Global profiling of the metabolome and lipidome of specific brain regions is essential to understanding the cellular and molecular mechanisms regulating brain activity. Given the limited amount of starting material, conventional mouse studies comparing brain regions have mainly targeted a set of known metabolites in large brain regions (e.g., cerebrum, cortex). In this work, we developed a multimodal analytical pipeline enabling parallel analyses of metabolomic and lipidomic profiles from anatomically distinct mouse brain regions starting with less than 0.2 mg of protein content. This analytical pipeline is composed of (1) sonication-based tissue homogenization, (2) parallel metabolite and lipid extraction, (3) BCA-based sample normalization, (4) ultrahigh performance liquid chromatography-mass spectrometry-based multimodal metabolome and lipidome profiling, (5) streamlined data processing, and (6) chord plot-based data visualization. We applied this pipeline to the study of four brain regions in males including the amygdala, dorsal hippocampus, nucleus accumbens and ventral tegmental area. With this novel approach, we detected over 5000 metabolic and 6000 lipid features, among which 134 metabolites and 479 lipids were directly confirmed via automated MS spectral matching. Interestingly, our analysis identified unique metabolic and lipid profiles in each brain regions. Furthermore, we identified functional relationships amongst metabolic and lipid subclasses, potentially underlying cellular and functional differences across all four brain regions. Overall, our novel workflow generates comprehensive region-specific metabolomic and lipidomic profiles using very low amount of brain sub-regional tissue sample, which could be readily integrated with region-specific genomic, transcriptomic, and proteomic data to reveal novel insights into the molecular mechanisms underlying the activity of distinct brain regions.
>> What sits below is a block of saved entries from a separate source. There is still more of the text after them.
Lemma List_spec_witness :
  exists infos, List_ no_accounts no_accounts ($"/home") world = (Ok infos, world) /\ map Name infos = [$"b.txt"; docs].
Proof.
  destruct (List_spec no_accounts no_accounts [home] mt world) as (infos & E & _); [apply disk_ok|reflexivity|reflexivity|].
  change (abs [home]) with ($"/home") in E. exists infos. split; [exact E|].
  assert (option_map (map Name) (match fst (List_ no_accounts no_accounts ($"/home") world) with Ok l => Some l | Err _ => None end)
          = Some [$"b.txt"; docs]) as H by (vm_compute; reflexivity).
  rewrite E in H. cbn in H. by injection H.
Defined.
对特定脑区的代谢组和脂质组进行全面分析,对于理解调节大脑活动的细胞和分子机制至关重要。鉴于起始材料的量有限,传统的比较脑区的小鼠研究主要针对大脑大区域(如大脑、皮层)中的一组已知代谢物。在这项工作中,我们开发了一种多模态分析流程,能够从蛋白质含量低于0.2mg的解剖学上不同的小鼠脑区并行分析代谢组和脂质组谱。该分析流程由以下部分组成:(1)基于超声处理的组织匀浆,(2)并行代谢物和脂质提取,(3)基于BCA的样品标准化,(4)基于超高效液相色谱-质谱的多模态代谢组和脂质组分析,(5)简化的数据处理,以及(6)基于弦图的数据可视化。我们将此流程应用于雄性小鼠四个脑区的研究,包括杏仁核、背侧海马体、伏隔核和腹侧被盖区。通过这种新方法,我们检测到5000多种代谢特征和6000多种脂质特征,其中134种代谢物和479种脂质通过自动质谱光谱匹配得到直接确认。有趣的是,我们的分析在每个脑区都鉴定出了独特的代谢和脂质谱。此外,我们确定了代谢和脂质亚类之间的功能关系,这可能是所有四个脑区细胞和功能差异的潜在基础。总体而言,我们的新工作流程使用极少量的脑亚区域组织样本生成了全面的区域特异性代谢组和脂质组谱,这些谱可以很容易地与区域特异性基因组、转录组和蛋白质组数据整合,以揭示不同脑区活动背后分子机制的新见解。